Cat & Calmell’s journey towards their most authentic selves is anything but a straight line.
There’s no clean befores or afters, no magical moment where everything locks into place. The story of besties and collaborators Catherine Stratton and Calmell Teagle unfolds in real time, through the music, instinct, and vision… a process that feels somewhat public and not quite resolved.
Their latest mixtape Live Laugh Cool Star captures that transformation in action. Leaning into play, persona and pop spectacle, the project also marks a subtle but significant shift in how the duo understand themselves and their art. “We really believe that the mixtape was, like, a mini manifestation,” says Calmell.
If the project feels like a turning point, it’s not one that’s been hiding behind the scenes. Cat explains, “the entire process of us figuring out our sonic and artistic identity is publicly available because the first song we ever wrote together is the first single that we put out… You can see our journey and our growth.” It’s an openness that resists the idea of a polished transformation. Instead, what you see is the in-between. “It’s still a learning experience… we’re just trying different things and not putting too much pressure on how we should be.”
That shared approach to creating has slowly reshaped their relationship to the music itself. In those early sessions, writing became a way of proving something, to themselves as much as anyone else. Their search for meaning often leaned towards intensity; lyrics that carried the full weight of whatever they were feeling at the time.
“I think at the start, we really focused on trying to write lyrics that were really personal or meaningful for us,” says Cat. “It’s not that that’s changed, but I think now we just know where the line is… sometimes it doesn’t have to be so serious. We don’t have to dredge up all our deepest, darkest traumas to write a song. We can write a song about literally anything.”
What’s emerged in its place is something more relaxed and instinctive. The pressure to explain themselves has softened, replaced by a kind of trust that allows ideas to exist without being overworked into significance.
Calmell notes the shift as they move into their next phase. “Now we’re kind of in this next period where we’re writing for the next project, Wink Wink. I feel like we’re still exercising that writing muscle to just try different things and just have fun with it and not try to put too much pressure on how we should be writing or what we should write about.”
Cat & Calmell’s sense of playfulness is no accident. It’s something they’ve arrived at after periods of disconnection, when the versions of themselves they were living didn’t quite align with the ones they imagined. In Live Laugh Cool Star, the duo crafted songs and personas that embodied famous superstars. Outside of the studio, reality looked different.
Working to make ends meet meant the slow drift away from the creative life they had always pictured. Calmell reflects, “we were working part-time jobs and, like, at the bar I was working at, we’d get fans coming in and it’d just be such a weird experience that they’d see me in that way. Working all these jobs kind of made me feel disconnected to who I was or who I wanted to be. And so writing the project was kind of therapeutic in that way so I could cosplay into something I really wanted to be.”

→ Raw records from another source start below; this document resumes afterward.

#[export] Instance register_tunnel_laws : WireFormatLaws RegisterTunnelMessage.
Proof.
  apply laws_intro; cbv [encode decode wf image register_tunnel_format].
  - intros [i h q v d] (Hi & _ & Hh & _). simpl in *. pose proof (Zlen_mode_suffix d). image_size.
  - intros m (Hi & Hn & Hl & Ht & Hp & Hp0 & Hr & Hr0 & Hm) Hb. unfold encode_register_tunnel.
    rewrite (proj2 (validate_tunnel_id_ok _) Hi), !neq_eqb, Hm by done.
    rewrite bool_decide_false by done.
    rewrite (proj2 (Z.ltb_ge _ _) Hl). simpl.
    eapply encode_intro; [emit; by apply emits_tunnel_mode|done|done].
  - intros [i h q v d] (Hi & Hn & Hl & Ht & Hp & Hp0 & Hr & Hr0 & Hm). simpl in *.
    unfold decode_register_tunnel. eapply parses_decode. parse.
    apply validate_tunnel_id_ok in Hi. rewrite Hi, !neq_eqb, bool_decide_false by done. parse1.
    simpl. eapply parses_bind; [by apply parses_tunnel_mode|]. parse.
  - intros p m H. apply decode_with_inv in H as (r' & H). inv_reads.
    apply decode_tunnel_mode_inv in Hm3 as [Hm Hrest]. apply validate_tunnel_id_ok in Hv. simpl.
    rewrite !orb_false_iff, bool_decide_eq_false, !Z.eqb_neq in *. destruct_and!.
    split; [done|]. chain_rest p.
Qed.

(** ** REGISTER_TUNNEL_OK, UNREGISTER_TUNNEL and UNREGISTER_TUNNEL_OK *)

Definition revision_image (tunnel_id : bytes) (revision : Z) : bytes :=
  field tunnel_id ++ u64_bytes revision.

Definition revision_wf (tunnel_id : bytes) (revision : Z) : Prop :=
  canonical tunnel tunnel_id /\ is_u64 revision /\ revision <> 0.

Lemma encode_tunnel_revision_image i v :
  revision_wf i v -> encode_tunnel_revision i v = Ok (revision_image i v).
Proof.
  intros (Hi & Hv & H0). unfold encode_tunnel_revision, revision_image.
  rewrite (proj2 (validate_tunnel_id_ok _) Hi). simpl. rewrite neq_eqb by done.
  eapply encode_intro; [emit|done|]. image_size.
Qed.

Lemma decode_tunnel_revision_image i v :
  revision_wf i v -> decode_tunnel_revision (revision_image i v) = Ok (i, v).
Proof.
  intros (Hi & Hv & H0). unfold decode_tunnel_revision, revision_image.
  rewrite <- (app_nil_r (u64_bytes v)). eapply parses_decode.
  parse1. apply validate_tunnel_id_ok in Hi as ->. parse. rewrite neq_eqb by done. parse.
Qed.

Lemma decode_tunnel_revision_inv p i v :
  decode_tunnel_revision p = Ok (i, v) -> revision_wf i v /\ p = revision_image i v.
Proof.
  intros H. apply decode_with_inv in H as (r' & H). inv_reads. simplify_eq.
  validated. unfold revision_wf, revision_image. split; [done|]. chain_rest p.
Qed.

Lemma revision_bound i v : revision_wf i v -> Zlen (revision_image i v) <= kMaxPayloadSize.
Proof. intros (Hi & _). unfold revision_image. image_size. Qed.

#[export] Instance register_tunnel_ok_format : WireFormat RegisterTunnelOkMessage := {
  encode := encode_register_tunnel_ok;
  decode := decode_register_tunnel_ok;
  wf m := revision_wf (rto_tunnel_id m) (rto_desired_revision m);
  image m := revision_image (rto_tunnel_id m) (rto_desired_revision m)
}.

In the process of writing, that distance between present and future self begins to collapse. The characters start to feel familiar and the personas start to feel real. “It just feels like we’re finally on the right path,” says Cat. “Before, it felt like we were on a skewed path that wasn’t heading towards what we truly wanted.” The difference is orientation rather than outcome, a sense of movement that feels truly aligned to the shared dreams of best friends. “I’m really excited for the journey.”
That inward focus extends to how Cat & Calmell are navigating the industry around them. “Everyone’s kind of on their own journey,” Calmell says. “I guess there’s nothing like your own art to make you believe in yourself.”
The absence of comparison is not a strategy so much as a byproduct of attention being directed elsewhere. Their partnership plays into that, creating a shared space that feels safe and self-contained. Cat explains “what I’ve realised is that Calmell and I are so caught up in our own heads and dealing with our own demons that we’re not even really focusing on anyone else or comparing ourselves to other people. We have each other and we’ve only really had each other for a really long time, for quite a crucial period of our lives…”
That intuition has become the key to Cat & Calmell’s decision making. There are no fixed versions of the artists waiting at the end of the process. What exists instead is repetition, the act of returning to that internal voice and choosing to listen to it again. “I think what we’ve always done, whether intentionally or not, was follow our own taste and our own intuition,” says Cat. “I think that staying true to that and not being afraid of evolving past who we were when we were teenagers… I think it’s just continuously checking in with yourself to make sure that you’re not being swayed by outside influences and that you’re staying true to yourself.”
“Don’t try to replicate other people because you are your own diva.”